Apple has issued a security update for Snow Leopard and Lion to revoke trust in certificates from DigiNotar.
Following last week's compromise of the Dutch certificate authority (CA), internet giants such as Google, Microsoft and Mozilla revoked trust in DigiNotar's certificates, and Apple has now joined in with the action.
The update, labelled ‘Security Update 2011-05', modifies the default trust system configuration so that DigiNotar certificates are not trusted.
In a statement, Apple said: “Fraudulent certificates were issued by multiple certificate authorities operated by DigiNotar. This issue is addressed by removing DigiNotar from the list of trusted root certificates, from the list of Extended Validation (EV) certificate authorities, and by configuring default system trust settings so that DigiNotar's certificates, including those issued by other authorities, are not trusted.”
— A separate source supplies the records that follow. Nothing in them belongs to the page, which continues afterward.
(** A parsed configuration always resolves: the rule of a situation is the one
    the configuration gives it, or the default one; the families it names are known and
    what is autonomous in it is also allowed. *)
Theorem configured_matrix_exact (configs : list WorkloadPolicyRuleConfigFile)
    (c : DaemonWorkloadPolicyConfig) :
  parse_workload_policy_rule_configs configs = inl c ->
  exists m, resolved_matrix c = inl m /\
    forall s, rule_for m s = default (default_rule_for_situation s) (find_rule s (wc_rules c)) /\
      wr_autonomous_families (rule_for m s) ⊆ wr_allowed_families (rule_for m s) /\
      (forall f, f ∈ wr_allowed_families (rule_for m s) -> f ∈ known_action_families).
Proof.
  unfold parse_workload_policy_rule_configs. destruct (parse_rules_from [] configs) as [rules|] eqn:E;
    [|done]. intros [= <-]. apply parse_rules_ok in E as [Hok Hd]; [|constructor].
  unfold resolved_matrix, with_overrides. cbn [wc_rules].
  destruct (override_exact (wm_rules default_rules) [] rules) as (result & -> & Hf); [done|done|].
  exists {| wm_rules := result |}. split; [done|]. intros s.
  assert (Hrule : rule_for {| wm_rules := result |} s =
                  default (default_rule_for_situation s) (find_rule s rules)).
  { unfold rule_for. cbn [wm_rules]. fold (find_rule s result). rewrite Hf, find_default.
    by destruct (find_rule s rules). }
  rewrite Hrule. split; [done|].
  assert (Hr : rule_ok (default (default_rule_for_situation s) (find_rule s rules))).
  { destruct (find_rule s rules) as [r|] eqn:Er; cbn; [|apply default_rule_ok].
    unfold find_rule in Er. apply find_some in Er as [Hin _].
    eapply Forall_forall in Hok; [exact Hok|]. by apply list_elem_of_In. }
  by destruct Hr.
Qed.
Definition diagnostic_raw_score_delta_f64 (baseline current : option Z) : option f64 :=
  match baseline, current with
  | Some b, Some c => Some (f64_sub (f64_of_Z c) (f64_of_Z b))
  | _, _ => None
  end.

(** ** [persistence.rs] *)

(** The key of a context is its hash, [context_key_hash]. *)
Definition record_of_input (i : CandidateResultRecordInput) : CandidateMemoryRecord :=
  {| cm_action_id := candidate_action_id (cri_candidate i);
     cm_candidate_name := candidate_name (cri_candidate i);
     cm_last_tried_unix_nanos := cri_now_unix_nanos i;
     cm_result := cri_result i;
     cm_context_hash := context_hash (cri_context i);
     cm_identity_summary := Some (identity_summary (cri_context i));
     cm_degraded_reason := None;
     cm_score_delta :=
       diagnostic_raw_score_delta_i64 (cri_diagnostic_baseline_raw_score_total i)
         (cri_diagnostic_current_raw_score_total i);
     cm_rollback_reason := normalize_owned_reason (cri_rollback_reason i);
     cm_cooldown_expires_unix_nanos := cri_cooldown_expires_unix_nanos i |}.

(** Replace the first element that is the same, or append. *)
Fixpoint upsert {A} (same : A -> bool) (l : list A) (x : A) : list A :=
  match l with
  | [] => [x]
  | y :: rest => if same y then x :: rest else y :: upsert same rest x
  end.

Definition same_record (a b : CandidateMemoryRecord) : bool :=
  String.eqb (cm_action_id a) (cm_action_id b) && String.eqb (cm_context_hash a) (cm_context_hash b).

Definition upsert_record (l : list CandidateMemoryRecord) (r : CandidateMemoryRecord)
    : list CandidateMemoryRecord :=
  upsert (fun x => same_record x r) l r.
Definition set_phase (s : ControllerRuntimeState) (p : ControllerPhase) : ControllerRuntimeState :=
  {| cs_phase := p; cs_active_experiment := cs_active_experiment s;
     cs_cooldown_until_unix_nanos := cs_cooldown_until_unix_nanos s;
     cs_candidate_memory := cs_candidate_memory s;
     cs_validation_override := cs_validation_override s |}.

Definition set_active (s : ControllerRuntimeState) (a : option ActiveExperiment)
    : ControllerRuntimeState :=
  {| cs_phase := cs_phase s; cs_active_experiment := a;
     cs_cooldown_until_unix_nanos := cs_cooldown_until_unix_nanos s;
     cs_candidate_memory := cs_candidate_memory s;
     cs_validation_override := cs_validation_override s |}.

Definition set_cooldown (s : ControllerRuntimeState) (c : option Z) : ControllerRuntimeState :=
  {| cs_phase := cs_phase s; cs_active_experiment := cs_active_experiment s;
     cs_cooldown_until_unix_nanos := c; cs_candidate_memory := cs_candidate_memory s;
     cs_validation_override := cs_validation_override s |}.

Definition set_memory (s : ControllerRuntimeState) (m : CandidateMemory) : ControllerRuntimeState :=
  {| cs_phase := cs_phase s; cs_active_experiment := cs_active_experiment s;
     cs_cooldown_until_unix_nanos := cs_cooldown_until_unix_nanos s; cs_candidate_memory := m;
     cs_validation_override := cs_validation_override s |}.

Definition mark_candidate_action_attempted (s : ControllerRuntimeState) (c : CandidateAction)
    (now : Z) : ControllerRuntimeState :=
  set_memory s (record_attempt (cs_candidate_memory s) c (for_candidate c) now None).1.

Definition record_candidate_attempt (s : ControllerRuntimeState) (c : CandidateAction)
    (o : AutotuneObservation) (cpu_topology_signature : option string) (cooldown : option Z)
    : ControllerRuntimeState * CandidateMemoryRecord :=
  let (m, r) :=
    record_attempt (cs_candidate_memory s) c (from_observation c o cpu_topology_signature)
      (ob_now_unix_nanos o) cooldown in
  (set_memory s m, r).

Record ControllerCandidateResultInput := {
  ri_candidate : CandidateAction;
  ri_observation : AutotuneObservation;
  ri_cpu_topology_signature : option string;
  ri_result : CandidateMemoryResult;
  ri_diagnostic_baseline_raw_score_total : option Z;
  ri_diagnostic_current_raw_score_total : option Z;
  ri_rollback_reason : option string;
  ri_cooldown_expires_unix_nanos : option Z }.

Definition record_candidate_result (s : ControllerRuntimeState) (i : ControllerCandidateResultInput)
    : ControllerRuntimeState * CandidateMemoryRecord :=
  let context := from_observation (ri_candidate i) (ri_observation i) (ri_cpu_topology_signature i) in
  let (m, r) :=
    record_result (cs_candidate_memory s)
      {| cri_candidate := ri_candidate i; cri_context := context;
         cri_now_unix_nanos := ob_now_unix_nanos (ri_observation i); cri_result := ri_result i;
         cri_diagnostic_baseline_raw_score_total := ri_diagnostic_baseline_raw_score_total i;
         cri_diagnostic_current_raw_score_total := ri_diagnostic_current_raw_score_total i;
         cri_rollback_reason := ri_rollback_reason i;
         cri_cooldown_expires_unix_nanos := ri_cooldown_expires_unix_nanos i |} in
  (set_memory s m, r).

Definition cooldown_deadline (now duration : Z) : option Z :=
  if duration =? 0 then None else Some (saturating_add_u128 now duration).

Definition enter_cooldown_after_keep (s : ControllerRuntimeState) (p : ControllerPolicy) (now : Z)
    : ControllerRuntimeState :=
  set_cooldown (set_phase s CpCooldown) (cooldown_deadline now (cp_cooldown_after_keep p)).

Definition enter_cooldown_after_revert (s : ControllerRuntimeState) (p : ControllerPolicy) (now : Z)
    : ControllerRuntimeState :=
  set_cooldown (set_active (set_phase s CpCooldown) None)
    (cooldown_deadline now (cp_cooldown_after_revert p)).

Definition enter_cooldown_after_fault (s : ControllerRuntimeState) (p : ControllerPolicy) (now : Z)
    : ControllerRuntimeState :=
  set_cooldown (set_active (set_phase s CpFaulted) None)
    (cooldown_deadline now (cp_cooldown_after_fault p)).

(** ** The decision *)

Inductive AutotuneDecision :=
| DNoop
| DSuggest (candidate : CandidateAction)
| DStartExperiment (candidate : CandidateAction)
| DKeepCurrent (experiment_id : string)
| DRevert (experiment_id : string)
| DEnterCooldown (duration : Z)
| DFault.

Definition cooldown_block_decision (s : ControllerRuntimeState) (o : AutotuneObservation)
    : option AutotuneDecision :=
  until ← cs_cooldown_until_unix_nanos s;
  if until <=? ob_now_unix_nanos o then None
  else Some (DEnterCooldown
               (duration_from_remaining_nanos (saturating_sub until (ob_now_unix_nanos o)))).

Definition same_action_cooldown_remaining (p : ControllerPolicy) (s : ControllerRuntimeState)
    (o : AutotuneObservation) (c : CandidateAction) : option Z :=
  let id := candidate_action_id c in
  match cooldown_remaining_for_action (cs_candidate_memory s) id (ob_now_unix_nanos o) with
  | Some d => Some d
  | None =>
      if cp_minimum_time_between_same_action p =? 0 then None
      else
        r ← last_for_action (cs_candidate_memory s) id;
        let next_allowed :=
          saturating_add_u128 (cm_last_tried_unix_nanos r) (cp_minimum_time_between_same_action p)
        in
        if next_allowed <=? ob_now_unix_nanos o then None
        else Some (duration_from_remaining_nanos
                     (saturating_sub next_allowed (ob_now_unix_nanos o)))
  end.

Definition candidate_requires_game_focus (c : CandidateAction) : bool :=
  match c with CaCpuAffinityProfile _ => true | _ => false end.

(** Whether the focus blocks the action: [focus_policy_block_reason] has a reason. *)
Definition focus_policy_blocks (o : AutotuneObservation) (c : CandidateAction) : bool :=
  if focus_has_critical_realtime_warning o && safety_lt ObserveOnly (candidate_safety_class c)
  then true
  else if focus_is_idle_or_unknown o then true
  else match ob_focus_kind o with
       | Some FgGame => false
       | Some FgIdle | Some FgUnknown | None => true
       | Some _ => candidate_requires_game_focus c
       end.

Definition experiment_data_quality (q : OnlineDataQuality) : ExperimentDataQuality :=
  match q with OqHigh => QHigh | OqMedium _ => QMedium | OqLow _ => QLow end.

Definition is_low_quality (q : OnlineDataQuality) : bool :=
  match q with OqLow _ => true | _ => false end.

(** The comparison of the active experiment with the observation. *)
Definition objective_input (a : ActiveExperiment) (o : AutotuneObservation)
    : ObjectiveComparisonInput :=
  {| oci_objective := candidate_objective (ae_candidate a);
     oci_baseline := ae_baseline_score a;
     oci_candidate := to_window_score o;
     oci_baseline_signals := ae_baseline_signals a;
     oci_candidate_signals := ob_objective_signals o;
     oci_data_quality := experiment_data_quality (ob_data_quality o);
     oci_target_disappeared := negb (ob_target_present o) |}.

(** The verdict on the active experiment once nothing forces a revert. *)
Definition decide_objective (a : ActiveExperiment) (o : AutotuneObservation) : AutotuneDecision :=
  match od_outcome (explain_for_objective (objective_input a o)) with
  | Improved _ => DKeepCurrent (ae_experiment_id a)
  | _ => DRevert (ae_experiment_id a)
  end.

Definition policy_comparison_config (p : ControllerPolicy) : ScoreComparisonConfig :=
  {| min_improvement_percent := cp_min_improvement_percent p;
     max_regression_percent := cp_max_regression_percent p;
     max_frame_p99_regression_ms := max_frame_p99_regression_ms DEFAULT_SCORE_COMPARISON_CONFIG;
     max_over_5ms_regression_per_1k_samples :=
       max_over_5ms_regression_per_1k_samples DEFAULT_SCORE_COMPARISON_CONFIG |}.

Definition decide_score (p : ControllerPolicy) (a : ActiveExperiment) (o : AutotuneObservation)
    : AutotuneDecision :=
  match compare_scores_with_config
          {| sci_baseline := ae_baseline_score a; sci_candidate := to_window_score o;
             sci_data_quality := QHigh; sci_target_disappeared := false |}
          (policy_comparison_config p) None with
  | Regressed _ => DRevert (ae_experiment_id a)
  | Improved _ => DKeepCurrent (ae_experiment_id a)
  | Inconclusive => DNoop
  | Invalid => DRevert (ae_experiment_id a)
  end.

Definition decide_active (p : ControllerPolicy) (a : ActiveExperiment) (o : AutotuneObservation)
    : AutotuneDecision :=
  if negb (ob_target_present o) then DRevert (ae_experiment_id a)
  else if is_low_quality (ob_data_quality o) then DRevert (ae_experiment_id a)
  else if focus_policy_blocks o (ae_candidate a) then DRevert (ae_experiment_id a)
  else if decide (candidate_objective (ae_candidate a) = OkStutterScore)
       then decide_score p a o
       else decide_objective a o.

(** Without an active experiment and out of cooldown. *)
Definition decide_candidate (p : ControllerPolicy) (s : ControllerRuntimeState)
    (o : AutotuneObservation) (candidate : option CandidateAction) : AutotuneDecision :=
  if mode_eqb (cp_mode p) Observe then DNoop
  else if is_low_quality (ob_data_quality o) then DNoop
  else match candidate with
       | None => DNoop
       | Some c =>
           if focus_policy_blocks o c then DNoop
           else if safety_lt (cp_max_safety_class p) (candidate_safety_class c) then DNoop
           else match same_action_cooldown_remaining p s o c with
                | Some d => DEnterCooldown d
                | None =>
                    if mode_eqb (cp_mode p) Suggest then DSuggest c
                    else if negb (can_start_experiment p) then DNoop
                    else DStartExperiment c
                end
       end.

Definition decide_autotune_transition (p : ControllerPolicy) (s : ControllerRuntimeState)
    (o : AutotuneObservation) (candidate : option CandidateAction) : AutotuneDecision :=
  if decide (cs_phase s = CpDisabled) then DNoop
  else if decide (cs_phase s = CpFaulted) then default DFault (cooldown_block_decision s o)
  else match cs_active_experiment s with
       | Some a => decide_active p a o
       | None =>
           match cooldown_block_decision s o with
           | Some d => d
           | None => decide_candidate p s o candidate
           end
       end.

(** ** Theorems *)

Section Decisions.

Implicit Types (p : ControllerPolicy) (s : ControllerRuntimeState) (o : AutotuneObservation)
  (c : CandidateAction) (a : ActiveExperiment).

(** Neither disabled nor faulted, no experiment under way, no cooldown pending. *)
Definition idle_controller s o : Prop :=
  cs_phase s <> CpDisabled /\ cs_phase s <> CpFaulted /\ cs_active_experiment s = None /\
  forall until, cs_cooldown_until_unix_nanos s = Some until -> until <= ob_now_unix_nanos o.

(** The gates a candidate passes before it is suggested or tried. *)
Record gates p s o c : Prop := {
  gate_idle : idle_controller s o;
  gate_quality : is_low_quality (ob_data_quality o) = false;
  gate_focus : focus_policy_blocks o c = false;
  gate_class : safety_le (candidate_safety_class c) (cp_max_safety_class p) = true;
  gate_cooldown : same_action_cooldown_remaining p s o c = None }.

Lemma safety_lt_le x y : safety_lt x y = negb (safety_le y x).
Proof. by destruct x, y. Qed.

Lemma cooldown_block_none s o :
  cooldown_block_decision s o = None <->
  forall until, cs_cooldown_until_unix_nanos s = Some until -> until <= ob_now_unix_nanos o.
Proof.
  unfold cooldown_block_decision. destruct (cs_cooldown_until_unix_nanos s) as [u|]; cbn; [|done].
  destruct (Z.leb_spec u (ob_now_unix_nanos o)); split; try done.
  - intros _ v [= <-]. done.
  - intros Hall. specialize (Hall u eq_refl). lia.
Qed.

Lemma cooldown_block_shape s o d : cooldown_block_decision s o = Some d -> exists n, d = DEnterCooldown n.
Proof.
  unfold cooldown_block_decision. destruct (cs_cooldown_until_unix_nanos s); cbn; [|done].
  case_match; [done|]. intros [= <-]. eauto.
Qed.

Lemma decide_active_shape p a o :
  decide_active p a o = DKeepCurrent (ae_experiment_id a) \/
  decide_active p a o = DRevert (ae_experiment_id a) \/
  (decide_active p a o = DNoop /\ candidate_objective (ae_candidate a) = OkStutterScore).
Proof.
  unfold decide_active, decide_score, decide_objective.
  repeat (case_match || case_decide); eauto.
Qed.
According to Chester Wisniewski, senior security adviser at Sophos Canada, the Apple update is available for users of Snow Leopard (10.6) and Lion (10.7), but mysteriously is not offered to users of Leopard or earlier versions.
“This is an opportunity for Apple to get ahead of the competition,” he said. “Apple users should apply this update as soon as they can, and hope that the other CAs that the hacker is claiming to have hacked won't end up in a similar situation to DigiNotar.”
The Apple update does not cover iOS devices such as the iPhone and iPad.